Opinión

Cuando lo personal no es político

"Estoy al borde del mar y pienso que debería quedarme aquí [...] Pero centrarse solo en lo personal y lo íntimo es una forma de rendición", reflexiona José Ovejero en una nueva #MIrada.

Foto: José Ovejero

Estoy parado al borde del mar. Esto que lees lo escribiré más tarde, ahora solo lo estoy pensando. Si estuvieses a mi lado podrías oír el ruido de las olas y el grito de alguna gaviota. Es hora de almorzar; me he preparado a toda prisa un bocadillo de queso y pera y he salido de casa. No es que no tenga nada mejor que comer. E., que se ha ido hoy a casa de sus padres, me ha dejado dicho lo que hay en el frigorífico y los distintos platos que podría prepararme. Sé lo que acabas de pensar: uno de esos hombres inútiles que necesitan que su mujer les cocine o les deje todo dicho, uno de esos para quienes las faenas caseras son un misterio o un engorro. 

No es así. Podría sobrevivir sin E. –aunque no sé si merecería la pena– y cuidarme sin dificultad. Es solo uno de esos ritos que se instalan en las parejas, difíciles de comprender desde fuera de ellas. En las instrucciones que me da E. cada vez que se marcha, sobre lo que puedo comer y las compras que podría hacer, no importa tanto el contenido como el gesto: no puede evitarlo, es la manera que encuentra de expresar su deseo de que esté bien cuando nos separamos, quizá porque venimos de una relación de larguísimas separaciones; y por eso yo no le respondo que puedo arreglármelas perfectamente sin ella, porque lo que me llega no son tanto sus instrucciones concretas sino su cariño. Y a su cariño no quiero ponerle ninguna traba.

Pero estoy almorzando un vulgar bocadillo de queso y pera. Salí de casa porque tenía que escribir este artículo y era incapaz de hacerlo.
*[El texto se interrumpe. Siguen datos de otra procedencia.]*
Lemma dependency_reaches_spec fuel : forall current from visited, (remaining visited < fuel)%nat -> exists r,
  dependency_reaches fuel caller others db current from target visited = Some r /\ search_ok current from visited r.
Proof.
  induction fuel as [|fuel IH]; intros current from visited Hf; [lia|]. cbn [dependency_reaches]. unfold try_get_linked.
  destruct (db !! current) as [s|] eqn:Es.
  2:{ case_bool_decide as Ho; (eexists; split; [done|]); cbn [search_ok]; [by split; [|left]|].
      split; [done|]. split; [by intros []|]. split; [intros (d & Hd & _); congruence|done]. }
  assert (Hstop : ~ enters from current -> search_ok current from visited (Ok (false, visited))).
  { intros Hn. split; [done|]. split; [intros []; congruence|]. split; [tauto|done]. }
  assert (He : enters from current \/ exists f, from = Some f /\ src_series s <> Some f).
  { destruct from as [f|]; [|by left; exists s]. destruct (decide (src_series s = Some f)); [left; exists s; by split; [|intros ? [= <-]]|eauto]. }
  destruct He as [He|(f & -> & Hn)].
  2:{ replace (negb _) with true by (destruct (src_series s); [|done]; unfold points_to; rewrite bool_decide_false by (intros ->; by apply Hn); done).
      eexists. split; [done|]. apply Hstop. intros (d & Hd & Hf'). specialize (Hf' f eq_refl). congruence. }
  assert (match from with Some f => negb (match src_series s with Some src => points_to src f | None => false end) | None => false end = false) as ->.
  { destruct He as (d & Hd & Hf'). destruct from as [f|]; [|done]. rewrite Es in Hd. injection Hd as <-. rewrite (Hf' f eq_refl). by unfold points_to; rewrite bool_decide_true. }
  case_bool_decide as Ht; [subst; by eexists|].
  case_bool_decide as Hv; [eexists; split; [done|]; split; [done|]; split; [intros []; congruence|done]|].
  rewrite (Hkeys _ _ Es). pose proof (remaining_visit visited current ltac:(by apply elem_of_dom_2 in Es) Hv) as Hr.
  destruct (any_rule_spec fuel current (rules s) IH (current :: visited) ltac:(lia)) as (r & -> & Hb).
  eexists. split; [done|]. by eapply loop_search.
Qed.
(* ===== verification/CompactionProps.v ===== *)
(** * CompactionProps: what compaction rules guarantee

    Results over [Compaction] and [CompactionGraph]: a rule keeps its destination
    equal to the closed buckets of its source under every operation, commands keep
    all the destinations of a series, the cascade ends, and rules stay without
    cycles.  The last section shows where the code falls short of that. *)

From stdpp Require Import gmap sets strings pretty.
From S2P Require Import Prelude Float64 Types Slice Content ChunkOps Elf64 Log10Ref TimeSeriesChunk ChunkSearch SeriesIterator Rounding.
From S2P Require Import TimeSeries SeriesLaws SeriesReads SeriesWrites SeriesProps Aggregators AggregateIterator AggregateLaws AggregateColumns AggregateProps.
From S2P Require Import Querier Join Compaction CompactionLaws CompactionBatch CompactionGraph CascadeLaws CompactionFeeds.

(** ** Aggregators that publish numbers *)

(** The variants whose value is one of the samples or a truth value. *)
Definition plain_valued (t : AggregationType) : bool :=
  match t with TyFirst | TyLast | TyMin | TyMax | TyAll | TyAny | TyNone => true | _ => false end.
(** A failed range check has logged one line, a passed one none. *)
Lemma range_check_one_line :
  exists (b : bool) (msg : string),
    _validate_dhcp_range_consistency config
    = (Ok b, Enter "_validate_dhcp_range_consistency"
               :: (if b then [] else [Log ERROR msg])).
Proof.
  destruct (dhcpd_lan_range config) as [r|] eqn:Hr.
  2:{ exists true, EmptyString. apply range_check_no_range; assumption. }
  destruct (truthy (from_ r) && truthy (to r)) eqn:Ht.
  2:{ exists true, EmptyString. eapply range_check_endpoint_absent; eassumption. }
  destruct (IPv4Address (str (from_ r))) as [a|e] eqn:Ha.
  2:{ exists false, invalid_range_error.
      eapply range_check_unparseable; eauto. }
  destruct (IPv4Address (str (to r))) as [b|e] eqn:Hb.
  2:{ exists false, invalid_range_error.
      eapply range_check_unparseable; eauto. }
  apply andb_true_iff in Ht. destruct Ht as [Hf Ht].
  destruct (from_ r) as [f|] eqn:Ef; [|discriminate].
  destruct (to r) as [t|] eqn:Et; [|discriminate].
  exists (a <? b), range_error.
  exact (range_check_parsed config r f t a b Hr Ef Et Ha Hb).
Qed.

Lemma subnet_check_one_line l :
  lan_of config = Some l ->
  exists (b : bool) (msg : string),
    _validate_dhcp_subnet_consistency config
    = (Ok b, Enter "_validate_dhcp_subnet_consistency"
               :: (if b then [] else [Log ERROR msg])).
Proof.
  intros Hl.
  destruct (IPv4Network (lan_subnet_of l)) as [net|e] eqn:Hn.
  2:{ exists true, EmptyString. eapply subnet_check_no_network; eassumption. }
  destruct (dhcpd_lan_range config) as [r|] eqn:Hr.
  2:{ exists true, EmptyString. eapply subnet_check_no_range; eassumption. }
  destruct (truthy (from_ r) && truthy (to r)) eqn:Ht.
  2:{ exists true, EmptyString. eapply subnet_check_endpoint_absent; eassumption. }
  destruct (IPv4Address (str (from_ r))) as [a|e] eqn:Ha.
  2:{ exists true, EmptyString. eapply subnet_check_unparseable; eauto. }
  destruct (IPv4Address (str (to r))) as [b|e] eqn:Hb.
  2:{ exists true, EmptyString. eapply subnet_check_unparseable; eauto. }
  apply andb_true_iff in Ht. destruct Ht as [Hf Ht].
  destruct (from_ r) as [f|] eqn:Ef; [|discriminate].
  destruct (to r) as [t|] eqn:Et; [|discriminate].
  exists (network_contains net a && network_contains net b), subnet_error.
  exact (subnet_check_parsed config l net r f t a b Hl Hn Hr Ef Et Ha Hb).
Qed.
(** X14. On incoming bytes that are all below 128, a worker ends in the
    execution timeout exactly when those bytes hold no complete frame,
    that is, no start marker followed later by an end marker; otherwise it
    reports the reply.  What it wrote to the port does not depend on the
    reply. *)
Theorem worker_times_out_iff (parce_string : pystr) (incoming : list byte) :
  Forall ascii_byte incoming →
  ((move_arrays parce_string incoming).2 = EXECUTION_FAILED_TIMEOUT ↔
   ¬ ∃ noise payload rest,
       incoming = noise ++ [x3c] ++ payload ++ [x3e] ++ rest) ∧
  (move_arrays parce_string incoming).2 ≠ THREAD_DIED ∧
  (move_arrays parce_string incoming).1 = encode parce_string.
Proof.
  intros Hascii. cbn [move_arrays fst snd].
  pose proof (recieve_from_arduino_decodes incoming Hascii) as Hdec.
  split; [|split; [|done]].
  - destruct (recieve_from_arduino incoming) as [msg rest| |] eqn:Hrec;
      [|done|].
    + split; [done|]. intros Hnone. exfalso. apply Hnone.
      apply recieve_from_arduino_inv in Hrec
        as (noise & payload & -> & _). by exists noise, payload, rest.
    + split; [|done]. intros _ (noise & payload & rest & ->).
      (* cut the bytes at the first start marker and the first end marker
         after it *)
      assert (∃ junk tail, noise ++ [x3c] ++ payload ++ [x3e] ++ rest
                           = junk ++ x3c :: tail ∧ (x3c ∉ junk) ∧ x3e ∈ tail)
        as (junk & tail & Heq & Hjunk & Hend).
      { clear. induction noise as [|b noise IH].
        - exists [], (payload ++ [x3e] ++ rest).
          split; [done|]. split; [apply not_elem_of_nil|].
          rewrite !elem_of_app. right. left. by apply list_elem_of_singleton.
        - destruct (decide (b = x3c)) as [->|Hne].
          + exists [], (noise ++ [x3c] ++ payload ++ [x3e] ++ rest).
            split; [done|]. split; [apply not_elem_of_nil|].
            rewrite !elem_of_app. do 3 right. left.
            by apply list_elem_of_singleton.
          + destruct IH as (junk & tail & Heq & Hjunk & Hend).
            exists (b :: junk), tail.
            split; [cbn [app] in *; by rewrite Heq|].
            split; [|done]. apply not_elem_of_cons. split; [congruence|done]. }
      apply list_elem_of_split_l in Hend as (body & after & -> & Hbody).
      rewrite Heq in Hrec, Hascii.
      apply Forall_app in Hascii as [Hj Ht].
      apply Forall_cons in Ht as [_ Ht].
      apply Forall_app in Ht as [Hb _].
      rewrite skip_to_start, save_data_frame in Hrec by done. done.
  - by destruct (recieve_from_arduino incoming).
Qed.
No por falta de ideas, por falta de energía. Por ejemplo, había pensado en escribir a partir de unos párrafos escritos por Xandru Fernández en Las horas bajas. Un falso ensayo sobre el fin de los tiempos (Lengua de Trapo). Es uno de esos ensayos que, aparte de lo que te enseñan, te empujan a pensar. Y me llamaron mucho la atención sus reflexiones sobre el uso de los cuerpos y las máquinas en Octubre, Metrópolis y Tiempos Modernos.

Yo podría haber escrito sobre cómo los cuerpos hoy cada vez están más separados, la épica de las masas revolucionarias imposible en este tiempo de aislamiento, ya anterior a la pandemia, y de conexiones más virtuales que materiales; habría escrito cómo la organización del proletariado resulta casi imposible cuando el proletariado está encerrado en su casa y esta casa además ya no es la del barrio en el que creció, porque la gentrificación combinada con la precariedad lo ha expulsado de allí; de cómo muchos jóvenes, la fuerza revolucionaria por excelencia, han iniciado una diáspora, interior y exterior, y desahogan su rabia en las redes sociales; de cómo el hacker ha sustituido al revolucionario, que ya no prende fuego a la fábrica sino que inocula un virus en un sistema.

Este ensayo también me habría servido de punto de partida para otras consideraciones. Buena parte del libro de Xandru Fernández, por el que desfilan desde David Bowie a Walter Benjamin pasando por los zombis de The Walking Dead,  tiene que ver con la pertenencia del autor a una generación concreta, la que sigue a la de los baby boomers, y con su sensación de haberse quedado en medio de algo, en suspenso entre la revolución contracultural y la revolución neoliberal, y entre la era analógica y la digital –como él dice, no fueron los nativos de ésta sino sus cobayas–; y sobre todo me interesaba su afirmación de haber sido la última generación que aún pudo crecer con las promesas del estado del bienestar.

Y sí, quise escribir un artículo sobre quienes nacieron después, ya sin esas promesas, ya sin esa fe; y enlazarlo con el triste y acertado artículo que publicó Dani Domínguez en esta misma revista: habría hablado, entre otras cosas, no solo de la tragedia humana individual, también de la tragedia social que supone condenar a parte considerable de una generación a no poder realizar su trabajo en condiciones dignas, a aniquilar su energía, su entusiasmo, sus conocimientos. O podría haber escrito sobre la relación de desconfianza que genera hacia el mundo haberse hecho adulto en la era de las noticias falsas, y en adquirir la madurez en un entorno político en el que los partidos reaccionarios, incapaces de ilusionar, pues ya ni siquiera pueden prometer el progreso a los ciudadanos, solo la austeridad y la renuncia, generan rabia y confusión, mienten, no como manifestación de las imperfecciones que puedes encontrar a derecha e izquierda, sino como base fundamental de su actividad política; agitar banderas, provocar enfrentamientos, calumniar, desactivar así a quienes aún podrían sentir ilusión o esperanza.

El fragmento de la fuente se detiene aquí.